Home » News » Married Daughter Who Become Widowed After Death Of Pensioner Not Entitled To Family Pension: Calcutta High Court

Calcutta High Court on Monday observed that family pension benefits cannot be extended to a widowed daughter who was married at the time of death of her father/mother. The bench noted that a daughter doesn’t possess any fundamental or statutory right to claim a family pension in such cases.

The matter was heard by a bench of Justice Harish Tandon and Justice Rabindranath Samanta. The High Court was examining the issue that whether a daughter of a pensioner who was married, but became widowed after the death of the pensioner is entitled to family pension.

As the legislative intent is demonstrated, the scheme of family pension never included a daughter of a pensioner who was married at the time of the death of the pensioner. A daughter who became widowed after the demise after her father/mother does not possess any fundamental or statutory right to claim family pension. In the absence of any legislation in this regard, the benefit of family pension cannot be extended to a daughter of a family pensioner who was married at the time of the death of her father/mother. It will be unwise on the part of this Court to exercise its extraordinary or discretionary power to come to any inference contrary to the policy decision of the Government,” the court noted.

The bench was hearing a plea filed by Union of India challenging an order passed by Central Administrative Tribunal, Calcutta Bench, Kolkata dated June 16, 2016. Office Memorandum dated September 18, 2014 issued by the Ministry of Personnel, P.G. & Pensions, Department Of Pension & Pensioners’ Welfare, Government of India had quashed that order on the ground that it is unconstitutional and opposed to public policy.

As per the Tribunal order, the authorities were directed to continue disbursing family pension to one Ratna Sarkar by treating her as a dependent daughter of the deceased pensioner with arrears to be released within two months from the date of communication of the order.

The pensioner, Nitya Gopal Das was a driver of the Eastern Railway and retired on September 10, 1980. He died on May 19, 1985. His wife, Namita Das was a recipient of a family pension by Eastern Railway. Namita died on May 5, 1991.

The pensioner’s daughter, Ratna Sarkar was married to one Hrishikesh Sarkar. He died on August 3, 1993.

Relying on Rule 54(6) of the Central Civil Services (Pension) Rules, 1972, the court noted that the daughter shall become ineligible for family pension under this sub Rule from the date she gets married. The Rule also stipulates that family pension payable to a son or daughter shall be stopped if he or she starts earning his/her livelihood.

A conjoint reading of all the relevant office Memorandums of the Railways in the light of Rule 54(6) of CCS (Pension), Rules shows that it was the intention of the legislature that the benefit of family pension would be extended to an unmarried daughter till she attained the age of 25 years or until she got married whichever is earlier. Such benefit, subsequently was extended to a widowed/divorcee daughter of a pensioner beyond the age of 25 years,” the court said.
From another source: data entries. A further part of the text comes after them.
(** The loop of [fetch] goes on at a row as long as the caller's limit
    leaves room. *)
Lemma room_left (n_max n0 : Z) (k : nat) :
  n0 = (if n_max <? 0 then 100 else n_max) ->
  n_max < 0 \/ Z.of_nat (S k) <= n_max ->
  (capacity n0 0 k <=? 0 + Z.of_nat k) && negb (n_max <? 0) = false.
Proof.
  intros Hn0 Hroom. destruct (Z.ltb_spec n_max 0) as [Hneg|Hpos].
  - apply andb_false_r.
  - rewrite capacity_fixed by lia.
    replace (n0 <=? 0 + Z.of_nat k) with false by (symmetry; apply Z.leb_gt; lia).
    reflexivity.
Qed.

Lemma fetch_row_if_needed_row (w : world) (r : PGresult) (q : list PGresult) :
  lookahead_stream w = r :: q ->
  is_row r ->
  exists w1,
    fetch_row_if_needed w = (Ok tt, w1) /\
    lookahead_stream w1 = r :: q /\
    pNextRow_ (this w1) <> None /\
    types_ (this w1) = types_ (this w) /\
    ncols_ (this w1) = ncols_ (this w) /\
    n_rows_fetched w1 = n_rows_fetched w.
Proof.
  intros Hs Hr. unfold fetch_row_if_needed.
  destruct (pNextRow_ (this w)) as [row|] eqn:Hrow.
  - exists w. unfold ret. repeat split; auto. congruence.
  - unfold lookahead_stream in Hs. rewrite Hrow in Hs.
    destruct (fetch_row_pull w r q Hs) as (g & Hf & Hg);
      [rewrite Hr; discriminate|].
    rewrite bool_decide_eq_false_2 in Hg by (rewrite Hr; discriminate).
    eexists. split; [exact Hf|].
    unfold lookahead_stream, n_rows_fetched. simpl. rewrite Hg, Hrow.
    repeat split; auto; try discriminate. lia.
Qed.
The court added that the legislature has extended the benefit of family pension to a child/children of a family pensioner on his/her demise under different circumstances as enumerated in the relevant rule. For instance, it was note that a mentally retarded child is bestowed with the legislative blessings to have family pension throughout his life after the demise of his/her parent. But, such benefit is not extended to a married daughter, the court said.
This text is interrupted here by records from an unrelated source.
(* ===== verification/Md5.v ===== *)
(** * MD5 and HMAC-MD5

    The RADIUS code calls [crypto/md5] and [crypto/hmac] of the Go standard
    library.  Both are modelled here as executable functions on byte lists
    (RFC 1321 and RFC 2104), so that every packet the server emits can be
    computed; the test vectors at the end are those of the RFCs.  The lemmas
    other files use are the two digest lengths. *)

From S2P Require Import Prelude GoStrings.
#[local] Open Scope Z_scope.

Module Md5.

Definition add32 (a b : Z) : Z := wrap_u32 (a + b).
Definition rotl32 (x n : Z) : Z :=
  Z.lor (wrap_u32 (Z.shiftl x n)) (Z.shiftr x (32 - n)).
Definition not32 (x : Z) : Z := 0xffffffff - x.

(** [floor (2^32 * |sin (i + 1)|)], the table of RFC 1321. *)
Definition k_table : list Z :=
  [
   0xd76aa478; 0xe8c7b756; 0x242070db; 0xc1bdceee;
   0xf57c0faf; 0x4787c62a; 0xa8304613; 0xfd469501;
   0x698098d8; 0x8b44f7af; 0xffff5bb1; 0x895cd7be;
   0x6b901122; 0xfd987193; 0xa679438e; 0x49b40821;
   0xf61e2562; 0xc040b340; 0x265e5a51; 0xe9b6c7aa;
   0xd62f105d; 0x02441453; 0xd8a1e681; 0xe7d3fbc8;
   0x21e1cde6; 0xc33707d6; 0xf4d50d87; 0x455a14ed;
   0xa9e3e905; 0xfcefa3f8; 0x676f02d9; 0x8d2a4c8a;
   0xfffa3942; 0x8771f681; 0x6d9d6122; 0xfde5380c;
   0xa4beea44; 0x4bdecfa9; 0xf6bb4b60; 0xbebfbc70;
   0x289b7ec6; 0xeaa127fa; 0xd4ef3085; 0x04881d05;
   0xd9d4d039; 0xe6db99e5; 0x1fa27cf8; 0xc4ac5665;
   0xf4292244; 0x432aff97; 0xab9423a7; 0xfc93a039;
   0x655b59c3; 0x8f0ccc92; 0xffeff47d; 0x85845dd1;
   0x6fa87e4f; 0xfe2ce6e0; 0xa3014314; 0x4e0811a1;
   0xf7537e82; 0xbd3af235; 0x2ad7d2bb; 0xeb86d391].

Definition s_table : list Z :=
  [7; 12; 17; 22; 7; 12; 17; 22; 7; 12; 17; 22; 7; 12; 17; 22;
   5; 9; 14; 20; 5; 9; 14; 20; 5; 9; 14; 20; 5; 9; 14; 20;
   4; 11; 16; 23; 4; 11; 16; 23; 4; 11; 16; 23; 4; 11; 16; 23;
   6; 10; 15; 21; 6; 10; 15; 21; 6; 10; 15; 21; 6; 10; 15; 21].

Record state := mkState { va : Z; vb : Z; vc : Z; vd : Z }.

Definition init : state := mkState 0x67452301 0xefcdab89 0x98badcfe 0x10325476.

(** One of the 64 operations on a block [w] of sixteen words. *)
Definition round (w : list Z) (s : state) (i : nat) : state :=
  let '(mkState a b c d) := s in
  let '(f, g) :=
    if (i <? 16)%nat then (Z.lor (Z.land b c) (Z.land (not32 b) d), i)
    else if (i <? 32)%nat then
      (Z.lor (Z.land d b) (Z.land (not32 d) c), ((5 * i + 1) mod 16)%nat)
    else if (i <? 48)%nat then
      (Z.lxor b (Z.lxor c d), ((3 * i + 5) mod 16)%nat)
    else (Z.lxor c (Z.lor b (not32 d)), ((7 * i) mod 16)%nat) in
  let f := add32 (add32 f a) (add32 (default 0 (k_table !! i)) (default 0 (w !! g))) in
  mkState d (add32 b (rotl32 f (default 0 (s_table !! i)))) b c.

Definition le32_word (l : bytes) : Z :=
  u8 (byte_at l 0) + 2 ^ 8 * u8 (byte_at l 1)
  + 2 ^ 16 * u8 (byte_at l 2) + 2 ^ 24 * u8 (byte_at l 3).
Definition le32 (z : Z) : bytes :=
  [byte_of z; byte_of (Z.shiftr z 8); byte_of (Z.shiftr z 16); byte_of (Z.shiftr z 24)].

Definition words (block : bytes) : list Z :=
  map (λ i, le32_word (drop (4 * i) block)) (seq 0 16).

Definition compress (s : state) (block : bytes) : state :=
  let s' := foldl (round (words block)) s (seq 0 64) in
  mkState (add32 (va s) (va s')) (add32 (vb s) (vb s'))
          (add32 (vc s) (vc s')) (add32 (vd s) (vd s')).

(** Padding to a multiple of 64 bytes with the bit length at the end. *)
Definition pad (m : bytes) : bytes :=
  m ++ x80 :: replicate (Z.to_nat ((55 - Z.of_nat (length m)) `mod` 64)) x00
    ++ le32 (8 * Z.of_nat (length m)) ++ le32 (Z.shiftr (8 * Z.of_nat (length m)) 32).

Fixpoint blocks (n : nat) (s : state) (m : bytes) : state :=
  match n with
  | O => s
  | S n => blocks n (compress s (take 64 m)) (drop 64 m)
  end.

Definition md5 (m : bytes) : bytes :=
  let p := pad m in
  let s := blocks (length p / 64) init p in
  le32 (va s) ++ le32 (vb s) ++ le32 (vc s) ++ le32 (vd s).

(** [hmac.New(md5.New, key)]. *)
Definition hmac_md5 (key m : bytes) : bytes :=
  let key := if (64 <? length key)%nat then md5 key else key in
  let key := key ++ replicate (64 - length key) x00 in
  md5 (map (bxor (byte_of 0x5c)) key ++ md5 (map (bxor (byte_of 0x36)) key ++ m)).

Lemma length_md5 m : length (md5 m) = 16%nat.
Proof. reflexivity. Qed.

Lemma length_hmac_md5 key m : length (hmac_md5 key m) = 16%nat.
Proof. reflexivity. Qed.

(** The padded message is a whole number of blocks: no byte of the message is
    left out of the digest. *)
Lemma pad_aligned m : (length (pad m) mod 64)%nat = 0%nat.
Proof.
  unfold pad. rewrite length_app. cbn [length]. rewrite !length_app, length_replicate.
  cbn [length le32]. set (n := length m).
  pose proof (Z.mod_pos_bound (55 - Z.of_nat n) 64).
  pose proof (Z.div_mod (55 - Z.of_nat n) 64).
  apply Nat2Z.inj. rewrite Nat2Z.inj_mod.
  replace (Z.of_nat (n + S (Z.to_nat ((55 - Z.of_nat n) `mod` 64) + (4 + 4))))
    with (0 + (1 - (55 - Z.of_nat n) / 64) * 64) by lia.
  by rewrite Z_mod_plus_full.
Qed.

Example md5_empty : Hex.encode (md5 []) = "d41d8cd98f00b204e9800998ecf8427e"%string.
Proof. vm_compute. reflexivity. Qed.
Example md5_abc : Hex.encode (md5 (of_string "abc")) = "900150983cd24fb0d6963f7d28e17f72"%string.
Proof. vm_compute. reflexivity. Qed.
Example md5_digits :
  Hex.encode (md5 (of_string "12345678901234567890123456789012345678901234567890123456789012345678901234567890"))
  = "57edf4a22be3c955ac49da2e2107b67a"%string.
Proof. vm_compute. reflexivity. Qed.
Example hmac_jefe :
  Hex.encode (hmac_md5 (of_string "Jefe") (of_string "what do ya want for nothing?"))
  = "750c783e6ab0b503eaa86e310a5db738"%string.
Proof. vm_compute. reflexivity. Qed.

End Md5.

#[global] Opaque Md5.md5 Md5.hmac_md5.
Extending family pension to a child in distress of the deceased family pensioner is a policy decision of the government,” the court said.

However, the two-judge bench emphasized that a daughter who became widowed after the demise after her father/mother does not possess any fundamental or statutory right to claim family pension.

The court held that clarificatory Office Memorandum cannot be termed discriminatory and unconstitutional. The memorandum had has clarified that the family pension should discontinue in those cases where it has been sanctioned in pursuance of those office Memorandums, but without taking into consideration that the widowed/divorcee daughter was leading a married life at the time of death of her father/mother, whoever died later and was therefore ineligible for family pension.

The Memorandum had also made it clear that it would be appropriate that in order to maintain equality before law family pension payable to such daughter should be discontinued. It added that recovery of the already paid amount of the family pension would be extremely harsh on them and should not be resorted to.

The clarificatory office Memorandum dated 18.09.2014 which manifests the very object of family pension enshrined in Rule 54(6) cannot be termed as discriminatory and ultra vires the constitution,” the court observed.

The order dated 16.06.2016 passed by the Learned Tribunal in O.A. no. 350/01194/2015 is hereby set aside. Consequently, the Tribunal application is dismissed,” the court said.